I’ve noticed a perplexing trend with the rhat in my simulation that I would really like to decipher. It seems that for a very small trial with a binomial outcome, the rhat for the last specified treatment effect almost always is very close to 1, whereas the other two treatment effects will show the convergence issues.
For example, I can simulate a dataset where all responses are 0, (5 observations per cluster, 5 clusters per group, and 4 groups) and when modelling the treatment effects (beta) the Rhat will still be 1 for beta_trt[3] but high for beta_trt[1] and beta_trt[2].

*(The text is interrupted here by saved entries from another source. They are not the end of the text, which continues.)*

(** What POST / leaves in the file: the rows that were there and at most
    one new row, which carries the date of the request. *)
Lemma create_in_shard_rows now f amount date type categoryId description :
  file_rows (snd (create_in_shard now f amount date type categoryId description))
  = file_rows f \/
  exists row,
    file_rows (snd (create_in_shard now f amount date type categoryId description))
    = file_rows f ++ [row] /\
    tx_date row = date /\ tx_amount row = amount /\ tx_type row = type /\
    tx_category_id row = categoryId.
Proof.
  unfold create_in_shard.
  destruct (get_category f categoryId) as [e|[c|]]; cbn [snd]; auto.
  unfold insert_transaction.
  destruct f as [|d]; cbn [snd]; auto.
  destruct (transactions d) as [rows|] eqn:Et; cbn [snd]; auto.
  destruct (check_type type); cbn [snd]; auto.
  right.
  exists {| tx_id := next_id tx_id rows (seq_transactions d);
            tx_amount := amount; tx_date := date; tx_type := type;
            tx_category_id := categoryId; tx_description := description;
            tx_created_at := now; tx_updated_at := now |}.
  split; [|cbn; repeat split; reflexivity].
  destruct (get_joined _ _) as [e|[j|]]; cbn [snd file_rows with_transactions transactions];
    by rewrite Et.
Qed.
(** * zane-omega: the progress / unlock state-derivation engine

    A shallow embedding of the client-side logic of the e-learning
    front-end: the CSV readers ([lib/csv], [lib/learning.ts]), the
    progress calculator, the lesson unlock scheduler ([lib/lessonUnlock])
    and the lesson-completion rules of the chapter page.

    Conventions.
    - A JavaScript string is the list of its UTF-16 code units.
    - A JavaScript number that the program uses as a count, an index or an
      XP amount is an integer of [Z]; where the program can obtain a value
      that is not an integer ([NaN], a double beyond 2^53) the model says
      so with a constructor of its own.
    - A [Date] is its time value: milliseconds since the epoch, in [Z].
      Local time is UTC plus a fixed offset [LocalTZA] (no daylight
      saving shift), which every definition on local fields takes as an
      argument.
    - [console.warn] is modelled by the list of the messages written.
    - Web Storage is a finite map from keys to items. *)

From Stdlib Require Import ZArith NArith List Bool Lia String Ascii QArith.
From Stdlib Require Import DecimalString Sorted.
From stdpp Require Import gmap.
From Equations Require Import Equations.
Import ListNotations.
Open Scope Z_scope.

(** ** JavaScript strings *)

Module JS.

Definition jsstring : Type := list N.

(** An ASCII string literal of the source, as code units. *)
Definition js (s : string) : jsstring := map N_of_ascii (list_ascii_of_string s).

(** [a === b] on strings. *)
Fixpoint streq (a b : jsstring) : bool :=
  match a, b with
  | [], [] => true
  | x :: a', y :: b' => N.eqb x y && streq a' b'
  | _, _ => false
  end.

(** [Array.prototype.includes] on an array of strings. *)
Definition includes (l : list jsstring) (x : jsstring) : bool :=
  existsb (streq x) l.

(** [Array.prototype.indexOf] on an array of strings; [-1] when absent. *)
Fixpoint indexOf_from (i : Z) (l : list jsstring) (x : jsstring) : Z :=
  match l with
  | [] => -1
  | y :: l' => if streq y x then i else indexOf_from (i + 1) l' x
  end.
Definition indexOf (l : list jsstring) (x : jsstring) : Z := indexOf_from 0 l x.

(** WhiteSpace and LineTerminator code units: what [trim], the [\s] class
    and the numeric parsers skip. *)
Definition isWhiteSpace (c : N) : bool :=
  existsb (N.eqb c)
    [0x09; 0x0A; 0x0B; 0x0C; 0x0D; 0x20; 0xA0; 0x1680; 0x2028; 0x2029;
     0x202F; 0x205F; 0x3000; 0xFEFF]%N
  || (N.leb 0x2000 c && N.leb c 0x200A).

Fixpoint trimStart (s : jsstring) : jsstring :=
  match s with
  | c :: s' => if isWhiteSpace c then trimStart s' else s
  | [] => []
  end.

Definition trimEnd (s : jsstring) : jsstring := rev (trimStart (rev s)).

(** [String.prototype.trim]. *)
Definition trim (s : jsstring) : jsstring := trimEnd (trimStart s).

For context, definitely not preferable to run a model with this little data, but I am trying to figure out how small a clustered trial can be until the model ‘breaks’, and how it breaks.
I’ve tried this with and without a QR decomposition with the same result.
If anyone can think of why this would occur I’d really appreciate the insight.
An example of the output I’m getting:
Here is the code I’ve used to run the stan model, (via R) and a generated dataset. If I haven’t uploaded the data in a way that works let me know and I’ll try another method.
example_data.csv (873 Bytes)
resp <- as.vector(example_data[,4])
N_obs <- dim(example_data)[1]
N_site <- length(unique(example_data$site))
N_trt_groups <- length(unique(example_data$trt))
data <- list(N_obs = N_obs, N_site = N_site, N_trt_groups = N_trt_groups,
site = example_data$site, trt = as.numeric(example_data$trt), resp = resp)
mod$sample(
data = data,
init = 0,
iter_warmup = 250,
iter_sampling = 250,
chains = 4,
parallel_chains = 1,
adapt_delta = 0.99,
refresh = 0,
max_treedepth=12)
data {
int<lower=1> N_obs; //number of observations
int<lower=1> N_site; //number of sites
int<lower=1> N_trt_groups; //number of treatment groups
array[N_obs] int site; //site ids
array[N_obs] int trt; //trt group
array[N_obs] int resp; //outcome
}
transformed data {
matrix[N_obs, N_trt_groups-1] X_matrix = rep_matrix(0, N_obs, N_trt_groups-1);
matrix[N_obs, N_site] Z_matrix = rep_matrix(0, N_obs, N_site);
for (i in 1:N_obs){
for (j in 2:N_trt_groups){
if (j==trt[i]) X_matrix[i,j-1] = 1;
}
for(k in 1:N_site)
if (k==site[i]) Z_matrix[i,k] = 1;
}
}
parameters {
real b0;
vector[N_trt_groups-1] beta_trt; //beta coefficients for each treatment group
vector[N_site] alpha_site_raw; //random effect coefficients for site
cholesky_factor_corr[N_site] lkj_corr; //random effect correlation
}
transformed parameters {
vector[N_site] b0_site = b0 + 0.2*lkj_corr * alpha_site_raw;//implies: random intercept for site is sampled from multivariate normal with mean 0 and 100 SD
}
model {
b0~normal(0,2);
beta_trt[N_trt_groups-1]~normal(0,2);
lkj_corr ~ lkj_corr_cholesky(5);
alpha_site_raw~std_normal();
resp ~ bernoulli_logit( X_matrix * beta_trt + Z_matrix*b0_site);
}
generated quantities {
vector[N_trt_groups-1] pred_prob_trt;
pred_prob_trt = inv_logit(mean(b0_site) + beta_trt);
}